Choosing the Right Blogging Platform for You

Are you looking to start a blog or get back into blogging? Perhaps you’re getting bored of the platform you’re currently using, but you’re scared to deviate from what you know. Not to worry – our guide focuses on some of the top blogging platforms on the web – we’ll do the grunt work for you. Sit back, relax, and enjoy the read.

WordPress

Hands down, the heaviest hitter on the market is WordPress. There are two versions available WordPress.com and WordPress.org, both of which have different features. WordPress.com is basically a cookie-cutter blog that users can create. The pros are that you can start a blog in no time and WordPress will host it for you, along with spam protection, automatic updates and backup, security, and a great selection of plugins. In terms of design, you won’t be able to make many design changes, but there are a lot themes you can choose from. Which brings us to the cons – obviously lack of design freedom as mentioned. Plus, since there are so many users, your domain name will be something like “yourfifthdomainchoice.WordPress.com”; however, you can pay extra to get rid of the “.WordPress.com” suffix. Other limitations include a strict upload limit on pictures and you will have to pay extra to upload video directly (you can embed video, though). With all this being said, WordPress.com is still a great option for the blogger just looking to get started.
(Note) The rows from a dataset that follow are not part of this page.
Lemma packet_event_ok b x d packet capacity :
  bridge_ok b -> stopped b = None -> x = AtOwner \/ d = Inbound ->
  bridge_ok (packet_event x d packet capacity b).
Proof.
  intros Hb Hs Hx. unfold packet_event. destruct (owner_at x b) as [o|] eqn:Ex; [|done].
  destruct (enqueue d packet capacity o (env b)) as [o' e'] eqn:E.
  pose proof (enqueue_turn _ _ _ _ _ _ _ E) as Ht.
  apply (ok_turn b x d o); [done..| |].
  - destruct Hx as [->| ->]; [by left|by right; left].
  - destruct Hx as [->| ->]; [by left|right].
    pose proof (turn_other _ _ _ _ _ Ht Outbound) as Hother. simpl in Hother. by rewrite Hother.
Qed.

(** ** The other events *)

Lemma bridge_revoke_ok b : bridge_ok b -> bridge_ok (revoke b).
Proof. apply ok_owner_none. Qed.

Lemma force_retained_ok b : bridge_ok b -> bridge_ok (force_retained b).
Proof.
  intros Hb. unfold force_retained. destruct (retained b) as [o|] eqn:E; [|done].
  apply ok_retained_none, ok_retire; [done|]. by apply (bo_outputs b Hb AtRetained).
Qed.

Lemma drop_candidate_ok b phase :
  bridge_ok b -> phase <> Prepared -> phase <> Committed -> bridge_ok (drop_candidate phase b).
Proof.
  intros Hb Hp Hc. unfold drop_candidate. destruct (pending b) as [c|] eqn:E; [|done].
  destruct (bo_pending b Hb c E) as [Hok _]. unfold candidate_ok in Hok.
  apply ok_last; [|done|done| |done].
  - apply ok_retire; [by apply ok_pending_none|]. apply (bo_outputs b Hb AtCandidate). simpl. by rewrite E.
  - simpl. destruct Hok as (_ & _ & _ & _ & _ & _ & _ & _ & _ & ->). lia.
Qed.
WordPress.org is for those looking for more customization out of their blogging platform. You can upload your own themes, install your own plugins (or choose from their 19,000+). While the application is free to download, you will have to find a host for your site. Backups and maintenance are other aspects of your blog you will need to do yourself. Basically, hosting a blog on WordPress.org is similar to hosting your own website. While .org is free, there can be some trickiness and if you’re inexperienced you might be on the help forums for a long time before you’re up and running.

Tumblr

Bought out by Yahoo! for over a billion dollars, Tumblr is a media-focused blogging site with a very strong following. The design and layout is different from WordPress; users post their own content, usually in the form of a photo or video with a caption, as well as like other content from other tumblrs and share or reblog them on their own page. Themes are easy to install and there are many free ones, as well as themes you can purchase. Finding content on tumblr is very much the same as Twitter as it also uses hashtags (#). To be a tumblr you simply have to find something you like, and post about it – it’s that simple.

Blogger

Blogger is a Google-based blogging platform which requires you to have a Google account to get started – that’s it. The platform is easy to use and simplistic; layouts can be arranged, rearranged and applied at the click of a button. The Advanced design features enable users to change the fonts, backgrounds, columns, size of columns and more, but the layout can look a bit old-fashioned compared to other blogging platforms. Bloggers will have two options when hosting their blog – automatically hosting the blog on Google’s Blogspot, or users can move the blog to a custom domain, removing the “.blogspot.com” suffix. Google no longer offers the option of purchasing the URL, so you will need to purchase a custom domain from a domain registrar first if you wish to choose this option.

Typepad

An old veteran, Typepad has been around since the beginning. While you will need to pay for an account, there are some great features like unlimited storage, customer service, and a great design set. The main draw to Typepad is that it’s easy to set up. In order to get the most out of Typepad, however, you will want to invest in the “Unlimited” package as it jumps the monthly uploads from 150MB per month to 1000MB per month and increases the number of blogs you can post from 4 to unlimited. The “Premium” account includes everything the “Unlimited” account does except doubles your monthly upload limit and includes priority support, but it comes at a cost of double the price. For $30/month you might want to find a hosting provider that may give you more freedom.

Medium

For those looking to focus more on writing and less on fancy design, Medium, created by the same guys who created Twitter and Blogger, is a great place to start. The easy to use interface and simplistic layout allows bloggers to make words the main focus. Recently they have added the function to embed various types of media like tweets, YouTube and Video clips, vines, and more. They use Embedly as the embedding service which supports most media types. In terms of feedback on your posts, there isn’t the traditional “comments” section at the end of the post. Instead, users have the ability to comment on each paragraph by using “notes”. The idea behind this is that everyone can share ideas and collaborate on a blog – the author always gets creative control on what is seen, though. The community isn’t open directly to the public yet, but they appear to be sending invites to those who follow and tweet them.

While this list isn’t meant to be exhaustive, it is meant to give you a bit of a taste of the big platforms out there, as well as a hint of the newer trends hitting the scene. Blogging is about getting your voice heard, and all of these platforms provide an outlet for that. The key is to find your platform, pick something you’re passionate about, and start writing.